Exercise brief ▸
Below are several records. Retype exactly those lines running from the one with "Lemma d_alloc_key p" through the one with "unfold lookup_hash, __lookup_hash.", end lines included, and no others.

◆ ◆ ◆ ◆ ◆ ◆ ◆

(* ===== verification/PathNames.v ===== *)
(** * The components of a path

    What the scanning loops of [__link_path_walk] find in a path name, against
    a reference definition of its components: the pieces between slashes that
    are not empty. *)

From S2P Require Import Prelude KString Kernel Links Inode InodeInv Dcache DcacheInv DcacheOps.
From S2P Require Import Filesystems Super Mount Libfs Groups Namei LookupSpec Path.

(** ** Reference definition *)

Definition flush (piece : bytes) : list bytes := if piece is [] then [] else [piece].

Fixpoint pieces (piece path : bytes) : list bytes :=
  match path with
  | [] => flush piece
  | c :: path' => if c =? 47 then flush piece ++ pieces [] path' else pieces (piece ++ [c]) path'
  end.

Definition names_of (path : bytes) : list bytes := pieces [] path.

(** The path ends in a slash. *)
Definition trailing (path : bytes) : bool := bool_decide (last path = Some 47).

(** ** The loops *)

Lemma names_of_slash path : names_of (47 :: path) = names_of path.
Proof. done. Qed.

Lemma names_of_skip path : names_of (skip_slashes path) = names_of path.
Proof.
  induction path as [|c path IH]; [done|]. simpl. destruct (c =? 47) eqn:E; [|done].
  apply Z.eqb_eq in E. subst. by rewrite names_of_slash.
Qed.

Lemma skip_slashes_head path : head_byte (skip_slashes path) ≠ 47.
Proof.
  induction path as [|c path IH]; [done|]. simpl. destruct (c =? 47) eqn:E; [done|].
  by apply Z.eqb_neq.
Qed.

Lemma skip_slashes_length path : (length (skip_slashes path) ≤ length path)%nat.
Proof. induction path as [|c path IH]; [done|]. simpl. destruct (c =? 47); simpl; lia. Qed.

Lemma skip_slashes_cstring path : cstring path → cstring (skip_slashes path).
Proof.
  induction 1 as [|c path Hc Hp IH]; simpl; [constructor|].
  destruct (c =? 47); [done|by constructor].
Qed.

Lemma skip_slashes_last path : skip_slashes path ≠ [] → last (skip_slashes path) = last path.
Proof.
  induction path as [|c path IH]; [done|]. simpl. destruct (c =? 47) eqn:E; [|done].
  intros Hne. rewrite IH by done. destruct path; [done|]. done.
Qed.

Lemma skip_slashes_nil path : skip_slashes path = [] → path = [] ∨ last path = Some 47.
Proof.
  induction path as [|c path IH]; [by left|]. simpl. destruct (c =? 47) eqn:E; [|done].
  apply Z.eqb_eq in E. subst. intros [->|Hl]%IH; right; [done|]. by destruct path.
Qed.

Lemma pieces_run c piece rest :
  Forall (λ b, b ≠ 0 ∧ b ≠ 47) c → pieces piece (c ++ rest) = pieces (piece ++ c) rest.
Proof.
  intros Hc. revert piece. induction Hc as [|b c [_ Hb] Hc IH]; intros piece; simpl.
  { by rewrite app_nil_r. }
  rewrite (proj2 (Z.eqb_neq _ _) Hb), IH, <-app_assoc. done.
Qed.

Lemma names_of_component c rest :
  component c → rest = [] ∨ head_byte rest = 47 → names_of (c ++ rest) = c :: names_of rest.
Proof.
  intros Hc Hr. unfold names_of. rewrite pieces_run by (by apply component_bytes). simpl.
  pose proof Hc as (_ & Hne & _). destruct rest as [|b rest]; simpl.
  { by destruct c. }
  destruct Hr as [?|Hr]; [done|]. simpl in Hr. subst b. simpl. by destruct c.
Qed.

(** One run of the hashing loop takes one component off the path. *)
Record scanned (name comp rest : bytes) (len hash : Z) : Prop := mkScanned {
  sc_split : name = comp ++ rest;
  sc_comp : component comp;
  sc_rest : rest = [] ∨ head_byte rest = 47;
  sc_len : len = Z.of_nat (length comp);
  sc_hash : hash = name_hash_loop comp (length comp) init_name_hash
}.

Lemma scan_run name len h :
  cstring name → ∃ comp rest,
    scan_component name len h =
      (len + Z.of_nat (length comp), name_hash_loop comp (length comp) h, rest) ∧
    name = comp ++ rest ∧ Forall (λ b, b ≠ 0 ∧ b ≠ 47) comp ∧ (rest = [] ∨ head_byte rest = 47).
Proof.
  intros Hn. revert len h. induction Hn as [|c name Hc Hn IH]; intros len h; simpl.
  { exists [], []. split_and!; [|done|constructor|by left]. simpl. f_equal. f_equal. lia. }
  rewrite (proj2 (Z.eqb_neq c 0)) by lia. simpl. destruct (c =? 47) eqn:E.
  - apply Z.eqb_eq in E. subst. exists [], (47 :: name). split_and!; [|done|constructor|by right].
    simpl. f_equal. f_equal. lia.
  - apply Z.eqb_neq in E.
    destruct (IH (len + 1) (partial_name_hash c h)) as (comp & rest & E1 & -> & E3 & E4).
    exists (c :: comp), rest. split_and!; [|done| |done].
    + rewrite E1. simpl. f_equal. f_equal. lia.
    + constructor; [|done]. split; [lia|done].
Qed.

Lemma scan_component_spec name :
  cstring name → name ≠ [] → head_byte name ≠ 47 →
  ∃ comp rest len hash, scan_component name 0 init_name_hash = (len, hash, rest) ∧
    scanned name comp rest len hash.
Proof.
  intros Hn Hne Hh. destruct (scan_run name 0 init_name_hash Hn) as (comp & rest & E1 & E2 & E3 & E4).
  exists comp, rest, (0 + Z.of_nat (length comp)), (name_hash_loop comp (length comp) init_name_hash).
  split; [done|]. split; [done| |done|lia|done]. split_and!.
  - unfold cstring in *. rewrite E2 in Hn. by apply Forall_app in Hn as [? _].
  - intros ->. simpl in E2. subst. destruct E4; done.
  - intros Hin. rewrite Forall_forall in E3. by destruct (E3 _ Hin).
Qed.

Lemma names_of_last name :
  cstring name → name ≠ [] → head_byte name ≠ 47 → ∃ init c, names_of name = init ++ [c].
Proof.
  intros Hn Hne Hh. destruct (scan_component_spec name Hn Hne Hh) as (c & rest & len & h & _ & [-> Hc Hr _ _]).
  rewrite names_of_component by done. destruct (exists_last (l := c :: names_of rest)) as (i & x & E); [done|].
  by exists i, x.
Qed.

(** ** The key of a component

    A walk looks up a component with a pointer into the path: the name goes on
    behind its length, and the lookup does not see it. *)

Definition path_key (comp rest : bytes) : qstr :=
  {| q_hash := q_hash (key comp); q_len := q_len (key comp); q_name := comp ++ rest |}.

Lemma scanned_key name comp rest len hash :
  scanned name comp rest len hash →
  {| q_hash := end_name_hash hash; q_len := len; q_name := name |} = path_key comp rest.
Proof.
  intros [-> _ _ -> ->]. unfold path_key, key, full_name_hash. simpl. by rewrite Nat2Z.id.
Qed.

Lemma bind_eq {S A B} (m m' : M S A) (f g : A → M S B) s :
  m s = m' s → (∀ a s, f a s = g a s) → (m ≫= f) s = (m' ≫= g) s.
Proof. intros E H. unfold mbind, M_bind. rewrite E. by destruct (m' s). Qed.

Lemma memcmp_app d comp rest : memcmp d (comp ++ rest) (length comp) = memcmp d comp (length comp).
Proof.
  revert d. induction comp as [|c comp IH]; intros d; simpl; [done|]. by rewrite IH.
Qed.

Lemma d_lookup_in_key l p comp rest s :
  d_lookup_in l p (path_key comp rest) s = d_lookup_in l p (key comp) s.
Proof.
  revert s. induction l as [|x l IH]; intros s; [done|]. simpl. apply bind_eq; [done|]. intros d s1.
  destruct (d_name_hash d =? _); simpl; [|by apply IH].
  destruct (d_parent d =? p); simpl; [|by apply IH]. apply bind_eq; [done|]. intros pd s2.
  rewrite Nat2Z.id, memcmp_app. apply bind_eq; [done|]. intros [] s3; [apply IH|done].
Qed.

Lemma d_lookup_key p comp rest s :
  __d_lookup p (path_key comp rest) s = __d_lookup p (key comp) s.
Proof.
  unfold __d_lookup. apply bind_eq; [done|]. intros h s1. apply bind_eq; [done|]. intros l s2. apply d_lookup_in_key.
Qed.

Lemma d_alloc_key p comp rest s : d_alloc p (path_key comp rest) s = d_alloc p (key comp) s.
Proof.
  assert (∀ junk, d_alloc_init (path_key comp rest) junk = d_alloc_init (key comp) junk) as E.
  { intros junk. unfold d_alloc_init, path_key, key, long_name. simpl.
    by rewrite Nat2Z.id, take_app_length, take_ge by done. }
  unfold d_alloc. change (long_name (path_key comp rest)) with (long_name (key comp)).
  apply bind_eq; [done|]. intros x s1. destruct (x =? NULL); [done|].
  apply bind_eq; [done|]. intros y s2. destruct (y =? NULL); [done|].
  apply bind_eq; [done|]. intros junk s3. by rewrite E.
Qed.

Lemma real_lookup_key p comp rest s :
  real_lookup p (path_key comp rest) s = real_lookup p (key comp) s.
Proof.
  unfold real_lookup, d_lookup. apply bind_eq; [done|]. intros d s1.
  apply bind_eq; [done|]. intros i s2. apply bind_eq; [apply d_lookup_key|]. intros x s3.
  destruct (x =? NULL); [|done]. apply bind_eq; [apply d_alloc_key|done].
Qed.

Lemma do_lookup_key nd comp rest s :
  do_lookup nd (path_key comp rest) s = do_lookup nd (key comp) s.
Proof.
  unfold do_lookup. apply bind_eq; [apply d_lookup_key|]. intros x s1.
  apply bind_eq; [|done]. destruct (x =? NULL); [apply real_lookup_key|done].
Qed.

Lemma lookup_hash_key p comp rest s :
  lookup_hash (path_key comp rest) p s = lookup_hash (key comp) p s.
Proof.
  unfold lookup_hash, __lookup_hash. apply bind_eq; [done|]. intros b s1.
  apply bind_eq; [done|]. intros err s2. destruct (err =? 0); [|done]. simpl.
  apply bind_eq; [done|]. intros u s3. apply bind_eq.
  - unfold cached_lookup, d_lookup. apply bind_eq; [apply d_lookup_key|]. intros x s4.
    apply bind_eq; [|done]. destruct (x =? NULL); [apply d_lookup_key|done].
  - intros x s4. destruct (x =? NULL); [|done]. apply bind_eq; [apply d_alloc_key|done].
Qed.

(** ** Dots *)

Lemma dots_key comp rest :
  component comp →
  dots (path_key comp rest) =
    if bool_decide (comp = [46]) then 1 else if bool_decide (comp = [46; 46]) then 2 else 0.
Proof.
  intros (_ & Hne & _). unfold dots, path_key.
  case_bool_decide as E1; [by subst|]. case_bool_decide as E2; [by subst|].
  destruct comp as [|a comp]; [done|]. cbn -[Z.of_nat length Z.eqb]. destruct (a =? 46) eqn:Ea; [|done].
  apply Z.eqb_eq in Ea. subst a. cbn [negb].
  destruct comp as [|b comp]; [done|]. destruct comp as [|c comp].
  - simpl. destruct (b =? 46) eqn:Eb; [apply Z.eqb_eq in Eb; by subst|done].
  - rewrite (proj2 (Z.eqb_neq _ 2)), (proj2 (Z.eqb_neq _ 1)) by (cbn [length]; lia). done.
Qed.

◆ ◆ ◆ ◆ ◆ ◆ ◆

Worked solution ▸
Lemma d_alloc_key p comp rest s : d_alloc p (path_key comp rest) s = d_alloc p (key comp) s.
Proof.
  assert (∀ junk, d_alloc_init (path_key comp rest) junk = d_alloc_init (key comp) junk) as E.
  { intros junk. unfold d_alloc_init, path_key, key, long_name. simpl.
    by rewrite Nat2Z.id, take_app_length, take_ge by done. }
  unfold d_alloc. change (long_name (path_key comp rest)) with (long_name (key comp)).
  apply bind_eq; [done|]. intros x s1. destruct (x =? NULL); [done|].
  apply bind_eq; [done|]. intros y s2. destruct (y =? NULL); [done|].
  apply bind_eq; [done|]. intros junk s3. by rewrite E.
Qed.

Lemma real_lookup_key p comp rest s :
  real_lookup p (path_key comp rest) s = real_lookup p (key comp) s.
Proof.
  unfold real_lookup, d_lookup. apply bind_eq; [done|]. intros d s1.
  apply bind_eq; [done|]. intros i s2. apply bind_eq; [apply d_lookup_key|]. intros x s3.
  destruct (x =? NULL); [|done]. apply bind_eq; [apply d_alloc_key|done].
Qed.

Lemma do_lookup_key nd comp rest s :
  do_lookup nd (path_key comp rest) s = do_lookup nd (key comp) s.
Proof.
  unfold do_lookup. apply bind_eq; [apply d_lookup_key|]. intros x s1.
  apply bind_eq; [|done]. destruct (x =? NULL); [apply real_lookup_key|done].
Qed.

Lemma lookup_hash_key p comp rest s :
  lookup_hash (path_key comp rest) p s = lookup_hash (key comp) p s.
Proof.
  unfold lookup_hash, __lookup_hash. apply bind_eq; [done|]. intros b s1.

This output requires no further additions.